L'unité à gauche, enfin !

La campagne en faveur de l'unité commence dès les lendemains du 12 février. La direction de la SFIO a beau repousser, le 21, l'appel proposé par Pivert et Zyromski à « favoriser le mouvement vers l'unité d'action », les deux leaders du courant de gauche la Bataille socialiste (BS) n'y prêtent guère attention et, selon J. Kergoat, « impulsent imperturbablement des comités unitaires, arrondissement par arrondissement, localité par localité », dans la Fédération de la Seine qu'ils dirigent. Les comités antifascistes commencent à essaimer alors sur tout le territoire. En mai 1934, on en dénombre par exemple 74 dans le Lot et 70 dans l'Yonne.

Pourtant, cette campagne pour l'unité d'action a bien peu d'écho en mai lors du congrès socialiste de Toulouse où la BS, malgré Pivert, vote avec la majorité. Côté communiste, les dogmes sectaires de la « troisième période » sont rappelés avec force pour contrer les tendances unitaires qu'expriment de façon déformée la fraction de Jacques Doriot, le fantasque maire de Saint-Denis. Fin avril, Maurice Thorez intitule par exemple son dernier article à paraître dans L'Humanité avant son départ vers Moscou « Contre le bloc avec le social-fascisme ».

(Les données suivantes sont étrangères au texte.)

(** C9: for every record of length at most 2, [is_safe_with_dampening]
    returns true, whatever [is_safe] says of the full record (it fails on
    [4,4]): excluding any one index leaves at most one element, whose delta
    sequence is empty and hence safe. *)
Theorem short_record_dampened (r : list Z) (Hlen : (length r <= 2)%nat) :
  is_safe_with_dampening r = Ok true /\
  (forall i, 0 <= i <= Z.of_nat (length r) - 1 ->
     exists e, dampened r i = Ok e /\ (length e <= 1)%nat /\
               deltas e = Ok [] /\ safe_without r i = Ok true) /\
  safe_plain [4; 4] = Ok false.
Proof.
  split; [|split; [|reflexivity]].
  - destruct r as [|x [|y [|z r]]]; cbn [length] in Hlen; try lia.
    + reflexivity.
    + reflexivity.
    + unfold is_safe_with_dampening.
      destruct (safe_plain [x; y]) as [[|]|e] eqn:E; cbn [Py.bind].
      * reflexivity.
      * cbn [length Py.range seq map Py.any].
        rewrite safe_without_total, without_cons_head. reflexivity.
      * rewrite safe_plain_total in E. discriminate.
  - intros i Hi. exists (without r i).
    rewrite dampened_total, deltas_total, safe_without_total.
    rewrite without_short by (exact Hlen || lia).
    rewrite without_length by lia.
    repeat split. lia.
Qed.

Lemma short_record_dampened_witness :
  (length [4; 4] <= 2)%nat /\
  is_safe_with_dampening [4; 4] = Ok true /\
  (forall i, 0 <= i <= Z.of_nat (length [4; 4]) - 1 ->
     exists e, dampened [4; 4] i = Ok e /\ (length e <= 1)%nat /\
               deltas e = Ok [] /\ safe_without [4; 4] i = Ok true) /\
  safe_plain [4; 4] = Ok false.
Proof.
  split; [simpl; lia|].
  apply (short_record_dampened [4; 4]). simpl. lia.
Defined.

(** C10: for every record [r] and every index outside [0, len(r)-1],
    [dampened(r, index)] yields exactly the original sequence, so [is_safe]
    of its deltas equals [is_safe] of the full record's deltas. *)
Theorem dampened_out_of_range (r : list Z) (index : Z)
  (Hout : index < 0 \/ Z.of_nat (length r) - 1 < index) :
  dampened r index = Ok r /\ safe_without r index = safe_plain r.
Proof.
  assert (E : dampened r index = Ok r).
  { rewrite dampened_total, without_out_of_range by lia. reflexivity. }
  split; [exact E|].
  unfold safe_without, safe_plain. rewrite E. reflexivity.
Qed.

Lemma dampened_out_of_range_witness :
  (-1 < 0 \/ Z.of_nat (length [8; 6; 4; 4; 1]) - 1 < -1) /\
  dampened [8; 6; 4; 4; 1] (-1) = Ok [8; 6; 4; 4; 1] /\
  safe_without [8; 6; 4; 4; 1] (-1) = safe_plain [8; 6; 4; 4; 1].
Proof.
  split; [left; lia|].
  apply (dampened_out_of_range [8; 6; 4; 4; 1] (-1)). left. lia.
Defined.

(** ** Further properties: the tallies *)

Section Tallies.

Lemma ones_where_total {A : Type} (cond : A -> result bool) (g : A -> bool)
  (xs : list A) :
  (forall x, cond x = Ok (g x)) ->
  ones_where cond xs = Ok (map (fun _ => 1) (filter g xs)).
Proof.
  intros Hc. induction xs as [|x xs IH]; [reflexivity|].
  cbn [ones_where filter]. rewrite Hc, IH. cbn [Py.bind].
  destruct (g x); reflexivity.
Qed.

Lemma fold_add_ones {A : Type} (xs : list A) : forall acc,
  fold_left Z.add (map (fun _ => 1) xs) acc = acc + Z.of_nat (length xs).
Proof.
  induction xs as [|x xs IH]; intros acc; cbn [map fold_left length].
  - lia.
  - rewrite IH. lia.
Qed.

Lemma py_sum_ones {A : Type} (xs : list A) :
  py_sum (map (fun _ => 1) xs) = Z.of_nat (length xs).
Proof. unfold py_sum. rewrite fold_add_ones. lia. Qed.

Lemma part1_total (records : list (list Z)) :
  part1 records = Ok (Z.of_nat (length (filter plain_value records))).
Proof.
  unfold part1.
  rewrite (ones_where_total _ plain_value) by (intros r; apply safe_plain_total).
  cbn [Py.bind]. rewrite py_sum_ones. reflexivity.
Qed.

Lemma part2_total (records : list (list Z)) :
  part2 records = Ok (Z.of_nat (length (filter dampened_value records))).
Proof.
  unfold part2.
  rewrite (ones_where_total _ dampened_value)
    by (intros r; apply is_safe_with_dampening_total).
  cbn [Py.bind]. rewrite py_sum_ones. reflexivity.
Qed.

Lemma report_total (records : list (list Z)) :
  report records = Ok [Z.of_nat (length (filter plain_value records));
                       Z.of_nat (length (filter dampened_value records))].
Proof. unfold report. rewrite part1_total, part2_total. reflexivity. Qed.

Lemma plain_le_dampened (r : list Z) :
  plain_value r = true -> dampened_value r = true.
Proof.
  intros H. unfold dampened_value, candidates. cbn [existsb candidate_value].
  fold (plain_value r). rewrite H. reflexivity.
Qed.

Lemma filter_length_mono {A : Type} (f g : A -> bool) (xs : list A) :
  (forall x, f x = true -> g x = true) ->
  (length (filter f xs) <= length (filter g xs))%nat.
Proof.
  intros Hfg. induction xs as [|x xs IH]; [reflexivity|].
  cbn [filter]. destruct (f x) eqn:E.
  - rewrite (Hfg _ E). cbn [length]. lia.
  - destruct (g x); cbn [length]; lia.
Qed.

Lemma filter_length_Permutation {A : Type} (f : A -> bool) (xs ys : list A) :
  Permutation xs ys -> length (filter f xs) = length (filter f ys).
Proof.
  intros HP. induction HP as [|x xs ys _ IH|x y xs|xs ys zs _ IH1 _ IH2].
  - reflexivity.
  - cbn [filter]. destruct (f x); cbn [length]; rewrite IH; reflexivity.
  - cbn [filter]. destruct (f x), (f y); reflexivity.
  - rewrite IH1. exact IH2.
Qed.

End Tallies.

(** X1: on any parsed records the script raises nothing and prints two
    numbers [a] and [b] with [0 <= a <= b <= len(records)]. *)
Theorem report_bounds (records : list (list Z)) :
  exists a b, report records = Ok [a; b] /\
              0 <= a /\ a <= b /\ b <= Z.of_nat (length records).
Proof.
  eexists. eexists. split; [apply report_total|].
  pose proof (filter_length_mono plain_value dampened_value records
                plain_le_dampened).
  pose proof (filter_length_le dampened_value records).
  lia.
Qed.

(** X2: the tallies of two batches of records add up: the numbers printed
    for [rs1 ++ rs2] are the sums of those printed for [rs1] and [rs2]. *)
Theorem report_app (rs1 rs2 : list (list Z)) :
  exists a1 b1 a2 b2,
    report rs1 = Ok [a1; b1] /\ report rs2 = Ok [a2; b2] /\
    report (rs1 ++ rs2) = Ok [a1 + a2; b1 + b2].
Proof.
  do 4 eexists. rewrite !report_total. split; [reflexivity|split; [reflexivity|]].
  rewrite !filter_app, !length_app, !Nat2Z.inj_add. reflexivity.
Qed.

(** X3: the printed numbers do not depend on the order of the records. *)
Theorem report_Permutation (rs rs' : list (list Z)) (HP : Permutation rs rs') :
  report rs = report rs'.
Proof.
  rewrite !report_total.
  rewrite (filter_length_Permutation plain_value rs rs' HP).
  rewrite (filter_length_Permutation dampened_value rs rs' HP).
  reflexivity.
Qed.

Lemma report_Permutation_witness :
  report [[7; 6; 4; 2; 1]; [1; 3; 2; 4; 5]] = report [[1; 3; 2; 4; 5]; [7; 6; 4; 2; 1]].
Proof.
  apply (report_Permutation [[7; 6; 4; 2; 1]; [1; 3; 2; 4; 5]]
                            [[1; 3; 2; 4; 5]; [7; 6; 4; 2; 1]]).
  apply perm_swap.
Defined.

(** ** Further properties: symmetries of the two checks *)

Section CheckerSymmetry.

Lemma Forall_opp_steps (ds : list Z) :
  (Forall increasing_step (map Z.opp ds) <-> Forall decreasing_step ds) /\
  (Forall decreasing_step (map Z.opp ds) <-> Forall increasing_step ds).
Proof.
  rewrite !Forall_map. unfold increasing_step, decreasing_step.
  split; split; apply Forall_impl; intros d; lia.
Qed.

Lemma Forall_rev_iff {A : Type} (P : A -> Prop) (l : list A) :
  Forall P (rev l) <-> Forall P l.
Proof.
  split; intros H.
  - rewrite <- (rev_involutive l). apply Forall_rev, H.
  - apply Forall_rev, H.
Qed.

Lemma is_safe_opp (ds : list Z) : is_safe (map Z.opp ds) = is_safe ds.
Proof.
  apply eq_true_iff_eq. rewrite !is_safe_iff.
  destruct (Forall_opp_steps ds) as [-> ->]. tauto.
Qed.

Lemma is_safe_rev (ds : list Z) : is_safe (rev ds) = is_safe ds.
Proof.
  apply eq_true_iff_eq. rewrite !is_safe_iff, !Forall_rev_iff. reflexivity.
Qed.

Lemma is_safe_app (ds1 ds2 : list Z) :
  is_safe (ds1 ++ ds2) = true -> is_safe ds1 = true /\ is_safe ds2 = true.
Proof.
  rewrite !is_safe_iff, !Forall_app. tauto.
Qed.

End CheckerSymmetry.

Section DeltaSymmetry.

Lemma deltas_loop_shifted (c : Z) (l : list Z) : forall prev,
  deltas_loop (prev + c) (shifted c l) = deltas_loop prev l.
Proof.
  induction l as [|x l IH]; intros prev; [reflexivity|].
  cbn [shifted map deltas_loop]. fold (shifted c l). rewrite IH.
  f_equal. lia.
Qed.

Lemma delta_list_shifted (c : Z) (r : list Z) :
  delta_list (shifted c r) = delta_list r.
Proof. destruct r as [|x r]; [reflexivity|apply deltas_loop_shifted]. Qed.
(** Storage can be read: there is a window and [localStorage] answers. *)
Definition readable (b : Browser) : bool :=
  has_window b && negb (storage_denied b).

(** [save] would succeed in writing [text]. *)
Definition writable (text : string) (b : Browser) : bool :=
  readable b
  && within_quota (storage_quota b) (<[STORAGE_KEY := text]> (localStorage b)).

(** The slot holds nothing [load] can use. *)
Definition slot_unusable (b : Browser) : bool :=
  negb (has_window b) || storage_denied b
  || match localStorage b !! STORAGE_KEY with
     | None => true
     | Some text => match JSON_parse text with None => true | Some _ => false end
     end.

(** The result of [load] for one field, from what the parsed blob holds
    under the field's name: a truthy value is returned as it is, anything
    else gives the field's empty form. *)
Definition field_of (parsed : JsVal) (name : string) (empty_form : JsVal) : JsVal :=
  match get_member parsed name with
  | Normal (Some x) => if truthy x then x else empty_form
  | _ => empty_form
  end.

(** What [load] returns, as a function of what it reads (see
    [load_returns]). *)
Definition load_outcome (b : Browser) : StorageData :=
  if negb (has_window b) || storage_denied b then empty_record
  else
    match localStorage b !! STORAGE_KEY with
    | None => empty_record
    | Some text =>
        match JSON_parse text with
        | None => empty_record
        | Some parsed =>
            {| Storage.messages := field_of parsed "messages" (JArr []);
               Storage.durations := field_of parsed "durations" (JObj []) |}
        end
    end.

(** C5 as the specification words it: in a parseable blob where one of
    the two fields is missing, the missing field gets its empty form and
    the other field is returned with the value stored for it. *)
Definition missing_field_keeps_other : Prop :=
  forall (b : Browser) (text : string) (parsed other : JsVal),
    readable b = true ->
    localStorage b !! STORAGE_KEY = Some text ->
    JSON_parse text = Some parsed ->
    (get_member parsed "messages" = Normal None ->
     get_member parsed "durations" = Normal (Some other) ->
     fst (loadMessagesFromStorage b)
     = Normal {| Storage.messages := JArr []; Storage.durations := other |})
    /\ (get_member parsed "durations" = Normal None ->
        get_member parsed "messages" = Normal (Some other) ->
        fst (loadMessagesFromStorage b)
        = Normal {| Storage.messages := other; Storage.durations := JObj [] |}).

(** C3 as the specification words it: after [save(R)], [load()] returns
    [R], whatever the browser. *)
Definition save_then_load_everywhere : Prop :=
  forall (b : Browser) (ms : list JsVal) (ds : list (string * JsVal)),
    wf (JArr ms) = true -> wf (JObj ds) = true ->
    fst (loadMessagesFromStorage (snd (saveMessagesToStorage (JArr ms) (JObj ds) b)))
    = Normal {| Storage.messages := JArr ms; Storage.durations := JObj ds |}.
Definition is_alpha (c : ascii) : bool :=
  in_range "a" "z" c || in_range "A" "Z" c.

Definition is_alnum (c : ascii) : bool := is_alpha c || is_digit c.

(** The regular expression class [\s] restricted to code units below 256:
    TAB, LF, VT, FF, CR, SPACE and NBSP. *)
Definition is_space (c : ascii) : bool :=
  let n := nat_of_ascii c in
  ((9 <=? n) && (n <=? 13)) || (n =? 32) || (n =? 160).

Definition char_in (l : list ascii) (c : ascii) : bool :=
  existsb (Ascii.eqb c) l.

(** ** Loops

    A [while] loop is run with fuel: [None] means the fuel ran out before the
    loop exited.  The body reports whether it ended by [break]. *)

Inductive LoopStep (S : Type) : Type :=
  | Continue (s : S)
  | Break (s : S).
Arguments Continue {S} s.
Arguments Break {S} s.

Fixpoint while_loop {S : Type} (fuel : nat) (cond : S -> bool)
    (body : S -> LoopStep S) (s : S) : option S :=
  match fuel with
  | 0 => None
  | Datatypes.S fuel' =>
      if cond s then
        match body s with
        | Continue s' => while_loop fuel' cond body s'
        | Break s' => Some s'
        end
      else Some s
  end.

(** The state after at most [n] iterations of the same loop. *)
Fixpoint while_steps {S : Type} (n : nat) (cond : S -> bool)
    (body : S -> LoopStep S) (s : S) : S :=
  match n with
  | 0 => s
  | Datatypes.S n' =>
      if cond s then
        match body s with
        | Continue s' => while_steps n' cond body s'
        | Break s' => s'
        end
      else s
  end.

(** ** parseFloat and isNumber

    [parseFloat] is modelled up to the exact decimal value of the longest
    prefix that is a StrDecimalLiteral; the rounding to a double only matters
    for [isFinite], which holds exactly when the value is below
    [2^1024 - 2^970], the midpoint above the largest double. *)

Inductive ParsedNumber :=
  | PN_NaN
  | PN_Infinity (negative : bool)
  | PN_Decimal (negative : bool) (mantissa : N) (exp10 : Z).

Fixpoint trim_start (s : string) : string :=
  match s with
  | String c s' => if is_space c then trim_start s' else s
  | EmptyString => s
  end.

(** The longest run of decimal digits at the head of [s], and the rest. *)
Fixpoint take_digits (s : string) : string * string :=
  match s with
  | String c s' =>
      if is_digit c then
        let '(ds, rest) := take_digits s' in (String c ds, rest)
      else (EmptyString, s)
  | EmptyString => (EmptyString, EmptyString)
  end.

Definition digit_value (c : ascii) : N := (N_of_ascii c - 48)%N.

Fixpoint digits_value_acc (acc : N) (ds : string) : N :=
  match ds with
  | EmptyString => acc
  | String c ds' => digits_value_acc (acc * 10 + digit_value c)%N ds'
  end.

Definition digits_value (ds : string) : N := digits_value_acc 0%N ds.

Definition take_sign (s : string) : bool * string :=
  match s with
  | String c s' =>
      if (c =? "-")%char then (true, s')
      else if (c =? "+")%char then (false, s')
      else (false, s)
  | EmptyString => (false, s)
  end.

(** ExponentPart: [e] or [E], an optional sign and at least one digit;
    anything else contributes no exponent. *)
Definition parse_exponent (s : string) : Z :=
  match s with
  | String c s' =>
      if char_in ["e"; "E"]%char c then
        let '(neg, s'') := take_sign s' in
        let '(ds, _) := take_digits s'' in
        match ds with
        | EmptyString => 0%Z
        | _ => if neg then (- Z.of_N (digits_value ds))%Z
               else Z.of_N (digits_value ds)
        end
      else 0%Z
  | EmptyString => 0%Z
  end.

(** A ['.'] and the digits after it, if [s] starts with ['.']. *)
Definition take_fraction (s : string) : string * string :=
  match s with
  | String c r => if (c =? ".")%char then take_digits r else (EmptyString, s)
  | EmptyString => (EmptyString, s)
  end.

Definition parseFloat (str : string) : ParsedNumber :=
  let '(neg, s) := take_sign (trim_start str) in
  if prefix "Infinity" s then PN_Infinity neg
  else
    let '(int_part, s1) := take_digits s in
    let '(frac_part, s2) := take_fraction s1 in
    match int_part ++ frac_part with
    | EmptyString => PN_NaN
    | ds =>
        PN_Decimal neg (digits_value ds)
          (parse_exponent s2 - Z.of_nat (length frac_part))
    end.

Definition double_overflow : Z := (2 ^ 1024 - 2 ^ 970)%Z.

(** Whether [mantissa * 10 ^ exp10] rounds to a finite double. *)
Definition rounds_to_finite (mantissa : N) (exp10 : Z) : bool :=
  if (0 <=? exp10)%Z
  then (Z.of_N mantissa * 10 ^ exp10 <? double_overflow)%Z
  else (Z.of_N mantissa <? double_overflow * 10 ^ (- exp10))%Z.

Definition isNaN (x : ParsedNumber) : bool :=
  match x with PN_NaN => true | _ => false end.

Definition isFinite (x : ParsedNumber) : bool :=
  match x with
  | PN_NaN => false
  | PN_Infinity _ => false
  | PN_Decimal _ m e => rounds_to_finite m e
  end.

Definition isNumber (str : string) : bool :=
  negb (isNaN (parseFloat str)) && isFinite (parseFloat str).

(** ** extractNumbers *)

(** The first inner loop: advance [i] to the next digit or ['.'].  Each
    iteration increments [i], so [n = text.length - i] iterations exhaust
    the loop condition. *)
Fixpoint find_number_start (n : nat) (text : string) (i : nat) : nat :=
  match n with
  | 0 => i
  | S n' =>
      if i <? length text then
        match charAt text i with
        | Some currentChar =>
            if isDigit (Some currentChar) || (currentChar =? ".")%char then i
            else find_number_start n' text (S i)
        | None => find_number_start n' text (S i)
        end
      else i
  end.

(** The second inner loop: consume digits and at most one ['.'] that has a
    digit on both sides. *)
Fixpoint scan_number (n : nat) (text : string) (i : nat) (hasDecimal : bool)
    : nat :=
  match n with
  | 0 => i
  | S n' =>
      if i <? length text then
        match charAt text i with
        | None => i
        | Some char =>
            if isDigit (Some char) then scan_number n' text (S i) hasDecimal
            else if (char =? ".")%char && negb hasDecimal then
              let prevChar := if i =? 0 then None else charAt text (i - 1) in
              let nextChar := charAt text (i + 1) in
              if (0 <? i) && isDigit prevChar
                 && (i <? length text - 1) && isDigit nextChar
              then scan_number n' text (S i) true
              else i
            else i
        end
      else i
  end.

(** One candidate: where it starts and where the scan stopped. *)
Definition number_candidate (text : string) (i : nat) : nat * nat :=
  let start := find_number_start (length text - i) text i in
  (start, scan_number (length text - start) text start false).

Definition extractNumbers_cond (st : nat * IntentResult) : bool :=
  fst st <? length (text (snd st)).

Definition extractNumbers_body (st : nat * IntentResult)
    : LoopStep (nat * IntentResult) :=
  let '(i, input) := st in
  let '(start, i) := number_candidate (text input) i in
  if length (text input) <=? start then Break (start, input)
  else if start <? i then
    let numberValue := js_substring (text input) start i in
    if isNumber numberValue then
      Continue (i, push_entity input
                     {| entity_type := E_number;
                        entity_value := numberValue;
                        entity_start := start;
                        entity_end := i |})
    else Continue (i, input)
  else Continue (i, input).

Definition extractNumbers (fuel : nat) (input : IntentResult)
    : option IntentResult :=
  option_map snd
    (while_loop fuel extractNumbers_cond extractNumbers_body (0, input)).

(** ** extractEmails

    The pattern [[a-zA-Z0-9._%+-]+@[a-zA-Z0-9.-]+\.[a-zA-Z]{2,}] is matched
    the way a backtracking engine does: a matcher takes the rest of the input
    and returns the number of characters consumed up to the end of the whole
    match; a greedy repetition first tries one more character and falls back
    to its continuation. *)

Definition Matcher := string -> option nat.

Definition match_end : Matcher := fun _ => Some 0.

Definition match_one (cls : ascii -> bool) (k : Matcher) : Matcher :=
  fun s =>
    match s with
    | String c s' => if cls c then option_map S (k s') else None
    | EmptyString => None
    end.

Fixpoint match_star (cls : ascii -> bool) (k : Matcher) (s : string)
    : option nat :=
  match s with
  | String c s' =>
      if cls c then
        match match_star cls k s' with
        | Some n => Some (S n)
        | None => k s
        end
      else k s
  | EmptyString => k s
  end.

Definition match_plus (cls : ascii -> bool) (k : Matcher) : Matcher :=
  match_one cls (match_star cls k).

Definition is_char (d : ascii) (c : ascii) : bool := (c =? d)%char.

(** [[a-zA-Z0-9._%+-]] *)
Definition is_local_char (c : ascii) : bool :=
  is_alnum c || char_in ["."; "_"; "%"; "+"; "-"]%char c.

(** [[a-zA-Z0-9.-]] *)
Definition is_domain_char (c : ascii) : bool :=
  is_alnum c || char_in ["."; "-"]%char c.

Definition emailPattern : Matcher :=
  match_plus is_local_char
    (match_one (is_char "@")
       (match_plus is_domain_char
          (match_one (is_char ".")
             (match_one is_alpha (match_one is_alpha
                (match_star is_alpha match_end)))))).

(** The leftmost position at or after [i] where [m] matches; [s] is the
    input from offset [i] on.  The result is the index and the length. *)
Fixpoint regex_search (m : Matcher) (s : string) (i : nat)
    : option (nat * nat) :=
  match m s with
  | Some len => Some (i, len)
  | None =>
      match s with
      | String _ s' => regex_search m s' (S i)
      | EmptyString => None
      end
  end.

(** [pattern.exec(text)] for a global pattern whose [lastIndex] is
    [lastIndex]: [None] is [null]. *)
Definition regex_exec (m : Matcher) (text : string) (lastIndex : nat)
    : option (nat * nat) :=
  if length text <? lastIndex then None
  else regex_search m (drop lastIndex text) lastIndex.

(** The loop state is [emailPattern.lastIndex] and the record. *)
Definition extractEmails_body (st : nat * IntentResult)
    : LoopStep (nat * IntentResult) :=
  let '(lastIndex, input) := st in
  match regex_exec emailPattern (text input) lastIndex with
  | None => Break (0, input)
  | Some (index, len) =>
      let match0 := js_substring (text input) index (index + len) in
      let input' :=
        push_entity input
          {| entity_type := E_email;
             entity_value := match0;
             entity_start := index;
             entity_end := index + length match0 |} in
      let lastIndex' := index + len in
      Continue (if index =? lastIndex' then S lastIndex' else lastIndex',
                input')
  end.

Definition extractEmails (fuel : nat) (input : IntentResult)
    : option IntentResult :=
  option_map snd
    (while_loop fuel (fun _ => true) extractEmails_body (0, input)).

(** ** extractPhones *)

(** [text.split(re)] for a pattern [re] that matches one or more characters
    of the class [delim]: the pieces between maximal runs of delimiters,
    with an empty piece before a leading run and after a trailing one.
    [cur] is the piece being read, [in_sep] whether the previous character
    was a delimiter. *)
Fixpoint split_class_go (delim : ascii -> bool) (s : string) (cur : string)
    (in_sep : bool) : list string :=
  match s with
  | EmptyString => [cur]
  | String c s' =>
      if delim c then
        if in_sep then split_class_go delim s' EmptyString true
        else cur :: split_class_go delim s' EmptyString true
      else split_class_go delim s' (cur ++ String c EmptyString) false
  end.

Definition split_class (delim : ascii -> bool) (s : string) : list string :=
  split_class_go delim s EmptyString false.

(** [[\s\n\r\t,;()<>[\]{}]] *)
Definition is_phone_delimiter (c : ascii) : bool :=
  is_space c
  || char_in [","; ";"; "("; ")"; "<"; ">"; "["; "]"; "{"; "}"]%char c.

Definition phone_separators : list ascii :=
  ["-"; "."; " "; "("; ")"; "+"]%char.

(** The counting loop over the characters of a token. *)
Fixpoint count_phone_chars (token : string) (digitCount separatorCount : nat)
    : nat * nat :=
  match token with
  | EmptyString => (digitCount, separatorCount)
  | String char rest =>
      if isDigit (Some char) then
        count_phone_chars rest (S digitCount) separatorCount
      else if char_in phone_separators char then
        count_phone_chars rest digitCount (S separatorCount)
      else count_phone_chars rest digitCount separatorCount
  end.

(** One iteration of the loop over the tokens. *)
Definition extractPhones_token (input : IntentResult) (token : string)
    : IntentResult :=
  if (token =? "")%string then input
  else if 10 <=? length token then
    let '(digitCount, separatorCount) := count_phone_chars token 0 0 in
    if (10 <=? digitCount) && (digitCount <=? 15)
       && (digitCount + separatorCount =? length token)
    then
      match indexOf (text input) token 0 with
      | Some start =>
          push_entity input
            {| entity_type := E_phone;
               entity_value := token;
               entity_start := start;
               entity_end := start + length token |}
      | None => input
      end
    else input
  else input.

Definition extractPhones (input : IntentResult) : IntentResult :=
  fold_left extractPhones_token
    (split_class is_phone_delimiter (text input)) input.
(* ===== verification/GoTextProps.v ===== *)
(** * Printing and reading back

    Decimal numbers, base64 and RFC 3339 timestamps as Spanner writes them, and
    that the functions of [GoText] read them back; bounds of durations. *)

From Stdlib Require Import Ascii String SpecFloat.
From S2P Require Import Prelude Go GoText.

Open Scope string_scope.
Open Scope list_scope.
Open Scope Z_scope.

(** ** Digits *)

Fixpoint str_digits (ds : list Z) (rest : string) : string :=
  match ds with [] => rest | d :: ds => String (chr (48 + d)) (str_digits ds rest) end.

Definition digits_ok (ds : list Z) : Prop := Forall (λ d, 0 ≤ d < 10) ds.

Definition no_digit (s : string) : Prop := match s with String c _ => digit c = None | EmptyString => True end.

Lemma byte_of_chr z : 0 ≤ z < 256 → byte_of (chr z) = z.
Proof.
  intros. unfold byte_of, chr. rewrite N_ascii_embedding, Z.mod_small by (rewrite ?Z.mod_small; lia). lia.
Qed.

Lemma digit_chr d : 0 ≤ d < 10 → digit (chr (48 + d)) = Some d.
Proof.
  intros. unfold digit. rewrite byte_of_chr by lia.
  destruct (48 <=? 48 + d) eqn:E1, (48 + d <=? 57) eqn:E2; bool_prop; try lia. cbn. f_equal. lia.
Qed.

Lemma span_digits_str ds rest :
  digits_ok ds → no_digit rest → span_digits (str_digits ds rest) = (ds, rest).
Proof.
  induction 1 as [|d ds Hd _ IH]; intros Hr; cbn.
  - destruct rest as [|c rest]; [done|]. cbn in Hr |- *. by rewrite Hr.
  - by rewrite digit_chr, IH.
Qed.

Lemma digits_val_app ds ds' :
  digits_val (ds ++ ds') = foldl (λ x d, x * 10 + d) (digits_val ds) ds'.
Proof. unfold digits_val. by rewrite foldl_app. Qed.

(** [k] digits of [n]. *)
Fixpoint fix_digits (k : nat) (n : Z) : list Z :=
  match k with O => [] | S k => fix_digits k (n / 10) ++ [n mod 10] end.

Lemma fix_digits_ok k n : digits_ok (fix_digits k n).
Proof.
  revert n. induction k as [|k IH]; intros n; cbn; [constructor|]. apply Forall_app. split; [apply IH|].
  apply Forall_singleton. apply Z.mod_pos_bound. lia.
Qed.

Lemma fix_digits_length k n : length (fix_digits k n) = k.
Proof. revert n. induction k as [|k IH]; intros n; cbn; [done|]. rewrite length_app, IH. cbn. lia. Qed.

Lemma fix_digits_val k n : 0 ≤ n < 10 ^ Z.of_nat k → digits_val (fix_digits k n) = n.
Proof.
  revert n. induction k as [|k IH]; intros n Hn.
  - cbn in *. lia.
  - cbn [fix_digits]. rewrite digits_val_app. cbn [foldl]. rewrite IH.
    + pose proof (Z.div_mod n 10). lia.
    + rewrite Nat2Z.inj_succ, Z.pow_succ_r in Hn by lia. split; [apply Z.div_pos; lia|apply Z.div_lt_upper_bound; lia].
Qed.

C'est dans ces dernières semaines du printemps 1934 que la volonté unitaire s'impose aux directions. Fin mai, puis à deux reprises en juin, le PCF se résout à proposer l'unité d'action à la SFIO honnie. Par deux fois, le parti dirigé par Léon Blum et par Paul Faure refuse l'offre au prétexte que les injures « antisocialo » continuent à fuser dans les rangs communistes. Le 19 juin, la direction de la SFIO considère « impossible la continuation des pourparlers ». Tout bascule à la fin du mois. La Conférence nationale du PCF entérine le 26 juin le mot d'ordre d'« unité à tout prix », mais surtout, la veille, la Fédération socialiste de la Seine conclut un accord d'unité d'action avec son homologue communiste. Le 2 juillet, le meeting parisien SFIO-PCF obtient un succès inespéré puisque 25 000 personnes s'y pressent et qu'il faut d'urgence investir un second lieu de réunion, la salle Bullier ne pouvant contenir à elle seule une telle foule.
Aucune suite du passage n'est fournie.